● Task item:
Reproduce, from the lines below, exactly the stretch that begins at the line containing "else PyExc e" and ends at the line containing "(** Lines 47-65", both included.

[Collected data]
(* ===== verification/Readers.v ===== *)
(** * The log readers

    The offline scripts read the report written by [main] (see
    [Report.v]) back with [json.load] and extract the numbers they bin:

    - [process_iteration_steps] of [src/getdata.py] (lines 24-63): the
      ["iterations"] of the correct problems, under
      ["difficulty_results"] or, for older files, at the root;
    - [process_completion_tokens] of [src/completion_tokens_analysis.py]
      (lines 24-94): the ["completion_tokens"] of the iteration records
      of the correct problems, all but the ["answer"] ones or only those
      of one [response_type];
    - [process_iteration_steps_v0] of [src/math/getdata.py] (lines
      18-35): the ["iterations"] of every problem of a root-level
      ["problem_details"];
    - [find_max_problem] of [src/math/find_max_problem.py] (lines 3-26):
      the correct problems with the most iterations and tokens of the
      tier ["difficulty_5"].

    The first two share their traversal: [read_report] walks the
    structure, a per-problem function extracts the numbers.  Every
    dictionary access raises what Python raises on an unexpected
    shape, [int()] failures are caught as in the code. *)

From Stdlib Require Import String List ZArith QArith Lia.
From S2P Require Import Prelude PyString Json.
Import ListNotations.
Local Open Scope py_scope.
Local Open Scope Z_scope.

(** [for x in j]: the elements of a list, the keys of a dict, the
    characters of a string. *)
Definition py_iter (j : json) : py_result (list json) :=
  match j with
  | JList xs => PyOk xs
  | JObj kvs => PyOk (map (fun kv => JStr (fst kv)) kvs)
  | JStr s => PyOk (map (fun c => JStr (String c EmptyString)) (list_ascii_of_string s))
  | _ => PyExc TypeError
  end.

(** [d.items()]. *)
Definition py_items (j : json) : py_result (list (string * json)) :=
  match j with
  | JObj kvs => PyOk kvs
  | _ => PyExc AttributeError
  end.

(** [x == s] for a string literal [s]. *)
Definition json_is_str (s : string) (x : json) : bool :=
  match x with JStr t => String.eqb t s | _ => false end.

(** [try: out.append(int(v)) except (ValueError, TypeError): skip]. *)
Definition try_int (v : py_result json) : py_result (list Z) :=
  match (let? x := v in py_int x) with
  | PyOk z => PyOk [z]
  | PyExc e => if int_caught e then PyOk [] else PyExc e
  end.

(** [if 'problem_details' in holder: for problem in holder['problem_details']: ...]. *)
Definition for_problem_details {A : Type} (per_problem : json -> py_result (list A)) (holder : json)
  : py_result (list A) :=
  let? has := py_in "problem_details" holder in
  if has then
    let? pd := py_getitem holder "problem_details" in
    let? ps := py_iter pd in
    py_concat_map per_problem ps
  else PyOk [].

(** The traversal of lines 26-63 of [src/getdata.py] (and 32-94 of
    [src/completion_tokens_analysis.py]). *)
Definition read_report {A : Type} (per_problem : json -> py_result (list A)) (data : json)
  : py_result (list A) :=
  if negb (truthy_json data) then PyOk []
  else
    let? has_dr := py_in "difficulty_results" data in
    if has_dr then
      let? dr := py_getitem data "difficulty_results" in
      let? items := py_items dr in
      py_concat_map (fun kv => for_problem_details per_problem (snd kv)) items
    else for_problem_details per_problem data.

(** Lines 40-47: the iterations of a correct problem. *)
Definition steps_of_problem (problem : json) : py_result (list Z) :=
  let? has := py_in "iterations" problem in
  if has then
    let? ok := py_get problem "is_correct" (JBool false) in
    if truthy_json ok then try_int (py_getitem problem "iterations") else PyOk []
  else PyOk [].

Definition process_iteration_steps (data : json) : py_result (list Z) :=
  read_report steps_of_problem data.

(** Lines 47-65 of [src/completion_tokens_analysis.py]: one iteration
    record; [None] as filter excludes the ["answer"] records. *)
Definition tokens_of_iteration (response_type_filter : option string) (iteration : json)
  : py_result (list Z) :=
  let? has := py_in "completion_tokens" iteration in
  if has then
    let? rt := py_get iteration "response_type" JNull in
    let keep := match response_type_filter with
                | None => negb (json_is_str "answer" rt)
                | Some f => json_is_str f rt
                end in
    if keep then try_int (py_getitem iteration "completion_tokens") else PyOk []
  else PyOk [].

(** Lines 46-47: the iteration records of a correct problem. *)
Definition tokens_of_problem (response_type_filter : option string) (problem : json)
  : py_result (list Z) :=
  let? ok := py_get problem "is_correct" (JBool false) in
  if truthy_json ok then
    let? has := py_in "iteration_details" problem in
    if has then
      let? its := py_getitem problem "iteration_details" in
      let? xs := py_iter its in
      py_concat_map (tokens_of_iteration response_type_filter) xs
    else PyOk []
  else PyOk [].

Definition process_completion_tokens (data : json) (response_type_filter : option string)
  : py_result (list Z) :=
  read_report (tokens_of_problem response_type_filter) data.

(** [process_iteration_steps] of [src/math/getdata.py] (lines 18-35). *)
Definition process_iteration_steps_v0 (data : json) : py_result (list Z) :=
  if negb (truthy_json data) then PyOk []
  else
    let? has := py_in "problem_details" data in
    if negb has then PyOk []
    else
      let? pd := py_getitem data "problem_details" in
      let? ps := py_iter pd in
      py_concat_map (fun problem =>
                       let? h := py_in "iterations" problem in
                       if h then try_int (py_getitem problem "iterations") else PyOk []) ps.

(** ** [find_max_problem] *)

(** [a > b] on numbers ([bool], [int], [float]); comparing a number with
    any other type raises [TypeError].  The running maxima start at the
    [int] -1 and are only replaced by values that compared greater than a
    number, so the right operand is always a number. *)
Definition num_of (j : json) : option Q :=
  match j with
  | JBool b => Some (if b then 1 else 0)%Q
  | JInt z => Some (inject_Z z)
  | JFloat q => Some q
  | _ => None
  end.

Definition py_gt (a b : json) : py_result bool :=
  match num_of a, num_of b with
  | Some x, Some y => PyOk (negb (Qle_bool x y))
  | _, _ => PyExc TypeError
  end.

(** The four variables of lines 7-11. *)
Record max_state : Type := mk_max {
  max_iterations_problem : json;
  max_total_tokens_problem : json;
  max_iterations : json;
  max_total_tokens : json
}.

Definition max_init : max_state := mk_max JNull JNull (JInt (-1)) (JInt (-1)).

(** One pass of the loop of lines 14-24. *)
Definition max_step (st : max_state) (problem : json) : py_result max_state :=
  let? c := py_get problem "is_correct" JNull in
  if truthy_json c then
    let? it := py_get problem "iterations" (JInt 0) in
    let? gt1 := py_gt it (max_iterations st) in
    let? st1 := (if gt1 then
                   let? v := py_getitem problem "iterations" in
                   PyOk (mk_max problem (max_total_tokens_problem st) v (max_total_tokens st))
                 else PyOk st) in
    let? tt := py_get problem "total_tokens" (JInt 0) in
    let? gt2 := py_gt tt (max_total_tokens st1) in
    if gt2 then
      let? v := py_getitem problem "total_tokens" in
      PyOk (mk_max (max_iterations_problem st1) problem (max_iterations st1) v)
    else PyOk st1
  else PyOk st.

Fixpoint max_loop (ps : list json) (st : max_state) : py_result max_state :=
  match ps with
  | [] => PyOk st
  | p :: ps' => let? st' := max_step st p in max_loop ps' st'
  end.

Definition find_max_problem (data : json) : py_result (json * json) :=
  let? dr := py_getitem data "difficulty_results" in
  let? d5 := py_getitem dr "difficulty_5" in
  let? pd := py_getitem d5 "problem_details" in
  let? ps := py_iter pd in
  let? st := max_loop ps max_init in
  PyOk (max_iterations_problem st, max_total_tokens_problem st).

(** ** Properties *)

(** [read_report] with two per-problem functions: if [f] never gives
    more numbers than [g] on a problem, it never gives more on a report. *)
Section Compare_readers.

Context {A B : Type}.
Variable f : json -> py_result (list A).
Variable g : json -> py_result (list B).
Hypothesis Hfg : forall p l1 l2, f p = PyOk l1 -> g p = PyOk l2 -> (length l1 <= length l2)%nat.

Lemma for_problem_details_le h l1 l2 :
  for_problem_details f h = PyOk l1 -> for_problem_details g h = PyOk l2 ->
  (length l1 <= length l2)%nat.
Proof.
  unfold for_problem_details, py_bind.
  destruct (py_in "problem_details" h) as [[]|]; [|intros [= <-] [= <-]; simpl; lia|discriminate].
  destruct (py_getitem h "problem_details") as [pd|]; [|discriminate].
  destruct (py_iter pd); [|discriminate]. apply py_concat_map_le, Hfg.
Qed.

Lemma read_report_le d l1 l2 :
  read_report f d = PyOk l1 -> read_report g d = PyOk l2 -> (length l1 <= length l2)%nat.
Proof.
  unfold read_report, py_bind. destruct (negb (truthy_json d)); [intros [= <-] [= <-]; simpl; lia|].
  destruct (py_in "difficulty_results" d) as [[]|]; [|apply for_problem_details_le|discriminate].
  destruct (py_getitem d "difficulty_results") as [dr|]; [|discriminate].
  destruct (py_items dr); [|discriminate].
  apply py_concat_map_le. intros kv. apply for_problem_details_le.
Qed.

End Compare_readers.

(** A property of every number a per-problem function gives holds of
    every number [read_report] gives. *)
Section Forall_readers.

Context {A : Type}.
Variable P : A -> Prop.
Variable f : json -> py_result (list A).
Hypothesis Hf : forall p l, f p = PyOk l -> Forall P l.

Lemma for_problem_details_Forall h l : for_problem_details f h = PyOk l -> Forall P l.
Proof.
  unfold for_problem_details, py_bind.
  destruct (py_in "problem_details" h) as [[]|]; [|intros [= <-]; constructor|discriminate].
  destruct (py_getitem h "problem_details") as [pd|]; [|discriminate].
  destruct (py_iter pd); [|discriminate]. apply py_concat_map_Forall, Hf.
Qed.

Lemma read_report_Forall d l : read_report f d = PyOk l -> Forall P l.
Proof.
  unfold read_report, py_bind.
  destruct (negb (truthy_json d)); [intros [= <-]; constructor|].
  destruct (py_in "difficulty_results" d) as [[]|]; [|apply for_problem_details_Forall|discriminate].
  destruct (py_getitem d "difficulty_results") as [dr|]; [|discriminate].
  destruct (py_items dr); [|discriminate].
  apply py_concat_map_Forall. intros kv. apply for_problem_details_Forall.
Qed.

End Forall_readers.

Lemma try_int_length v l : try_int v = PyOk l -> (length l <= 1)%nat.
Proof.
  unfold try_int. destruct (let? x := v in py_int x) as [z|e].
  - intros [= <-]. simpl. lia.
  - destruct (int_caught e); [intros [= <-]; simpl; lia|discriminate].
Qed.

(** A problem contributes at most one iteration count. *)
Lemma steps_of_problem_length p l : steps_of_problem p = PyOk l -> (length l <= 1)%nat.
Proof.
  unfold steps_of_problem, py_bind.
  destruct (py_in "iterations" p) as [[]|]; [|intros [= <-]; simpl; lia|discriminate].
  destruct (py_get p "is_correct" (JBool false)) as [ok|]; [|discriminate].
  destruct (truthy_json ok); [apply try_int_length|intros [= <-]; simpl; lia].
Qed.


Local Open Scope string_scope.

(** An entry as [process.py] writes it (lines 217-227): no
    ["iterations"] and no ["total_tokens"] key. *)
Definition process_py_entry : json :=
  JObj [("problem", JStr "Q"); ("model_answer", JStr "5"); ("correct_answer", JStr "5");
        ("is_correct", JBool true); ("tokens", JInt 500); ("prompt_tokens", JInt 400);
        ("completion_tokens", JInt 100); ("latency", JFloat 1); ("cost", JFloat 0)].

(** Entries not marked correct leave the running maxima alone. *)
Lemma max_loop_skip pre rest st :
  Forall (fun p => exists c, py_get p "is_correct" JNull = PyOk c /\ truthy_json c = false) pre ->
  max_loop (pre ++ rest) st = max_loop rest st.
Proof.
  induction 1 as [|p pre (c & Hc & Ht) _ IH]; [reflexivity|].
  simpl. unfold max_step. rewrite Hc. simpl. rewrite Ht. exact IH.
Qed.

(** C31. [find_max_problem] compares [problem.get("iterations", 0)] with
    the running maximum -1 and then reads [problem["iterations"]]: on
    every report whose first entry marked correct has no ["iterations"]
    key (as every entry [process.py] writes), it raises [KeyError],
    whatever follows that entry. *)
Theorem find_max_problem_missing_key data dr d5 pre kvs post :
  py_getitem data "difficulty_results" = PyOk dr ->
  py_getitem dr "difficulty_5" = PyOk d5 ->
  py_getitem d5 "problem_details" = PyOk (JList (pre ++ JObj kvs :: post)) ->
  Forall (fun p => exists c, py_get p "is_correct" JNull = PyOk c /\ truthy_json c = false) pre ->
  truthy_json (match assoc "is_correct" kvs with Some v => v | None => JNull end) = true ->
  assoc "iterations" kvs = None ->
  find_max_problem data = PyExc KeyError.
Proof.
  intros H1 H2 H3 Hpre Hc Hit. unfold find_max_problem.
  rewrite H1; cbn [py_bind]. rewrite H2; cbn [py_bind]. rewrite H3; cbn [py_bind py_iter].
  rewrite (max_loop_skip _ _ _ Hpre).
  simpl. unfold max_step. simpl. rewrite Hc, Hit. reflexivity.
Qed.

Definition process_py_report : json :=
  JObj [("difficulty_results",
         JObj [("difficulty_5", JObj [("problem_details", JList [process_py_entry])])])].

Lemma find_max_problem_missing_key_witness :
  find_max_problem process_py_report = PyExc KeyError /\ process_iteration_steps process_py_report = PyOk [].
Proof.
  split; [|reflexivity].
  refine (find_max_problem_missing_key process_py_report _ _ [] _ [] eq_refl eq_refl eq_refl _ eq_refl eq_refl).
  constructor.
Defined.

● Answer for the task:
  | PyExc e => if int_caught e then PyOk [] else PyExc e
  end.

(** [if 'problem_details' in holder: for problem in holder['problem_details']: ...]. *)
Definition for_problem_details {A : Type} (per_problem : json -> py_result (list A)) (holder : json)
  : py_result (list A) :=
  let? has := py_in "problem_details" holder in
  if has then
    let? pd := py_getitem holder "problem_details" in
    let? ps := py_iter pd in
    py_concat_map per_problem ps
  else PyOk [].

(** The traversal of lines 26-63 of [src/getdata.py] (and 32-94 of
    [src/completion_tokens_analysis.py]). *)
Definition read_report {A : Type} (per_problem : json -> py_result (list A)) (data : json)
  : py_result (list A) :=
  if negb (truthy_json data) then PyOk []
  else
    let? has_dr := py_in "difficulty_results" data in
    if has_dr then
      let? dr := py_getitem data "difficulty_results" in
      let? items := py_items dr in
      py_concat_map (fun kv => for_problem_details per_problem (snd kv)) items
    else for_problem_details per_problem data.

(** Lines 40-47: the iterations of a correct problem. *)
Definition steps_of_problem (problem : json) : py_result (list Z) :=
  let? has := py_in "iterations" problem in
  if has then
    let? ok := py_get problem "is_correct" (JBool false) in
    if truthy_json ok then try_int (py_getitem problem "iterations") else PyOk []
  else PyOk [].

Definition process_iteration_steps (data : json) : py_result (list Z) :=
  read_report steps_of_problem data.

(** Lines 47-65 of [src/completion_tokens_analysis.py]: one iteration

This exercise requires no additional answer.